Los mecanismos de control, como ControlNets y LoRas, permiten a los usuarios condicionar la estructura mediante la pose, la profundidad o la guía de bordes. Para una dirección estética más precisa, los modelos personalizados entrenados en estilos específicos pueden mejorar significativamente la coherencia en la dirección artística. Además, la referencia a una imagen específica mediante la generación de imagen a imagen ayuda a mantener la relevancia del resultado.
Las herramientas de enmascaramiento y retoque permiten editar partes específicas de una imagen sin afectar el resto. Las herramientas de posprocesamiento, como los escaladores y potenciadores, pueden perfeccionar los resultados de IA mejorando la resolución y la claridad.
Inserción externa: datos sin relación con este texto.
(** C19. The barrier is never stuck and ends with the work done.  [run] starts
    with no report received; after [k] reports [finished_] is [k], at most the
    number of shards.  While it is below, some worker has an active task, and
    the report of any active task is accepted.  When the loop ends, every task
    is finished and the next run may start; and the loop can always get there. *)
Theorem barrier_completes m table ss :
  ready m -> NoDup ss -> Forall (fun s => valid (table, s)) ss ->
  exists m1 ms, run m table ss = Ok (m1, ms) /\
  (forall k m2, barrier_run k m1 m2 ->
    finished_ m2 = Z.of_nat k /\ (k <= length ss)%nat /\
    ((k < length ss)%nat -> exists n w i x, workers_ m2 !! n = Some w /\ work w !! i = Some x /\ status x = ACTIVE) /\
    (forall n w i x sizes attempts, workers_ m2 !! n = Some w -> work w !! i = Some x -> status x = ACTIVE ->
       Forall (fun a => a.1 < length (workers_ m2))%nat attempts ->
       exists m3 ms3, barrier_step m2 n i sizes attempts = Ok (m3, ms3)) /\
    (k = length ss -> (forall n w i x, workers_ m2 !! n = Some w -> work w !! i = Some x -> status x = FINISHED) /\ ready m2)) /\
  exists m3, barrier_run (length ss) m1 m3.
Proof.
  intros Hr Hnd Hv. destruct (run_establishes m table ss Hr Hnd Hv) as (m1 & ms & E & Hrun & Ht & Hs & Hf & _).
  exists m1, ms. split; [done|]. split.
  - intros k m2 Hb. destruct (barrier_run_inv k m1 m2 Hb Hrun) as (Hr2 & Ht2 & Hs2 & Hf2).
    pose proof (finished_bound _ (proj1 Hr2)) as Hle. rewrite Hs2, Hs in Hle. rewrite Hf in Hf2. split_and!.
    + lia.
    + lia.
    + intros Hlt. apply active_somewhere; [done|]. rewrite Hs2, Hs. lia.
    + intros n w i x sizes attempts Hn Hx Hst Hat.
      destruct (barrier_step_inv m2 n w i x sizes attempts Hr2 Hn Hx Hst Hat) as (m3 & ms3 & ? & _). by exists m3, ms3.
    + intros ->. destruct Hr2 as [Hinv _]. split; [apply all_finished; [done|]; rewrite Hs2, Hs; lia|].
      split; [apply Hinv|apply Hinv|intros _; apply Hinv|]. rewrite Hs2, Hs. lia.
  - destruct (barrier_finishes (length ss) m1 Hrun) as (m3 & Hb & _); [rewrite Hs; lia|]. by exists m3.
Qed.

(** The assignments sent: each served shard once, with its worker. *)
Lemma elem_of_assignments ws i o :
  (i, o) ∈ send_table_assignments ws <-> exists n w, ws !! n = Some w /\ i ∈ shards w /\ o = Z.of_nat n.
Proof.
  unfold send_table_assignments. rewrite list_elem_of_join. split.
  - intros (l & Hl & (n & Hn)%list_elem_of_lookup). rewrite list_lookup_imap in Hn. apply fmap_Some in Hn as (w & Hn & ->).
    apply list_elem_of_fmap in Hl as (j & [= -> ->] & Hj). exists n, w. split_and!; try done. by apply elem_of_elements.
  - intros (n & w & Hn & Hi & ->). exists ((fun j => (j, Z.of_nat n)) <$> elements (shards w)).
    split; [apply list_elem_of_fmap; exists i; by rewrite elem_of_elements|].
    apply (list_elem_of_lookup_2 _ n). by rewrite list_lookup_imap, Hn.
Qed.
Lemma assignments_NoDup ws : placed ws -> NoDup (send_table_assignments ws).*1.
Proof.
  intros Hp. pose proof (pl_excl _ Hp) as Hex. clear Hp. unfold send_table_assignments. generalize Z.of_nat as f. revert Hex.
  induction ws as [|w ws IH]; intros Hex f; [constructor|]. cbn. rewrite fmap_app. apply NoDup_app. split_and!.
  - rewrite <- list_fmap_compose. cbn. rewrite list_fmap_id. apply NoDup_elements.
  - intros i Hi Hi'. rewrite <- list_fmap_compose in Hi. cbn in Hi. rewrite list_fmap_id, elem_of_elements in Hi.
    apply list_elem_of_fmap in Hi' as ([i' o] & -> & Hi'). apply list_elem_of_join in Hi' as (l & Hl & (n & Hn)%list_elem_of_lookup).
    rewrite list_lookup_imap in Hn. apply fmap_Some in Hn as (w' & Hn & ->).
    apply list_elem_of_fmap in Hl as (j & [= -> _] & Hj). rewrite elem_of_elements in Hj.
    by specialize (Hex 0%nat (S n) w w' j eq_refl Hn Hi Hj).
  - apply (IH (fun a b wa wb i Ha Hb Hia Hib => Nat.succ_inj _ _ (Hex (S a) (S b) wa wb i Ha Hb Hia Hib)) (fun n => f (S n))).
Qed.
End Placement.

(** ** Checkpoints *)

Lemma bind_singleton {A B} (f : A -> B) l : l ≫= (fun x => [f x]) = f <$> l.
Proof. induction l as [|x l IH]; [done|]. cbn. by rewrite <- IH. Qed.
Lemma bind_nothing {A B} (l : list A) : l ≫= (fun _ => [] : list B) = [].
Proof. induction l as [|x l IH]; [done|]. by cbn. Qed.

(** A loop over the positions of the workers that updates each one and sends
    messages. *)
Lemma worker_loop (f : list WorkerState * list cp_message -> nat -> outcome (list WorkerState * list cp_message))
    (P : WorkerState -> Prop) g h ws :
  (forall ws1 ms n w, ws1 !! n = Some w -> P w -> f (ws1, ms) n = Ok (<[n := g w]> ws1, ms ++ h n)) -> Forall P ws ->
  for_each f (seq 0 (length ws)) (ws, []) = Ok (g <$> ws, seq 0 (length ws) ≫= h).
Proof.
  intros Hf Hall. destruct (for_each_inv f (fun pre s =>
      s.1 = (g <$> take (length pre) ws) ++ drop (length pre) ws /\ s.2 = pre ≫= h) (seq 0 (length ws)) (ws, []))
    as ([ws' ms] & E & H1 & H2).
  - done.
  - intros pre n todo [ws1 ms1] Hs [H1 H2]. cbn [fst snd] in *. assert (n = length pre) as ->.
    { assert (seq 0 (length ws) !! length pre = Some n) as Hn by (by rewrite Hs, list_lookup_middle).
      apply lookup_seq in Hn. lia. }
    assert (length pre < length ws)%nat as Hlt by (rewrite <- (length_seq (length ws) 0), Hs, length_app; cbn; lia).
    destruct (lookup_lt_is_Some_2 ws (length pre) Hlt) as [w Hw].
    assert (ws1 !! length pre = Some w) as Hw1.
    { rewrite H1, lookup_app_r; rewrite length_fmap, length_take_le by lia; [|lia]. by rewrite Nat.sub_diag, lookup_drop, Nat.add_0_r. }
    rewrite Forall_lookup in Hall. rewrite (Hf ws1 ms1 _ w Hw1 (Hall _ _ Hw)).
    eexists. split; [done|]. cbn [fst snd]. split; [|rewrite H2, bind_app; cbn; by rewrite app_nil_r].
    rewrite H1, (drop_S ws w) by done. rewrite insert_app_r_alt; rewrite length_fmap, length_take_le by lia; [|lia].
    rewrite Nat.sub_diag, length_app, Nat.add_1_r, (take_S_r ws _ w) by done. cbn. by rewrite fmap_app, <- app_assoc.
  - rewrite E. cbn [fst snd] in *. rewrite H1, H2, length_seq, firstn_all, drop_all, app_nil_r. done.
Qed.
En general, la IA aún no ha desarrollado una interpretación de indicaciones más sofisticada y matizada, un desafío que sigue siendo fundamental para mantener el control. Muchos modelos tienden a sobreinterpretar las instrucciones, intentando extraer significados profundos o complejos donde no se pretende. Si bien esto suena inteligente, incluso una indicación detallada puede producir resultados impredecibles. Por ejemplo, la IA puede enfatizar o inventar elementos inesperados basándose en las asociaciones que ha aprendido. Esto aumenta la complejidad de la elaboración de indicaciones, lo que requiere que los usuarios se adapten a cómo "piensa" el modelo (que no siempre es intuitivo) y dediquen más tiempo a experimentar con la redacción para lograr el resultado deseado.
Conclusión
Comprender cómo la IA interpreta los datos visuales y reconocer sus deficiencias permite tomar decisiones más inteligentes al redactar propuestas, emplear estrategias eficaces de resolución de problemas y seleccionar las herramientas adecuadas para evitar errores de generación. En definitiva, permite a los usuarios trabajar con la IA como un aliado creativo, en lugar de depender de la suerte o considerar sus limitaciones técnicas como un obstáculo para crear contenido útil que refleje fielmente la visión del creador.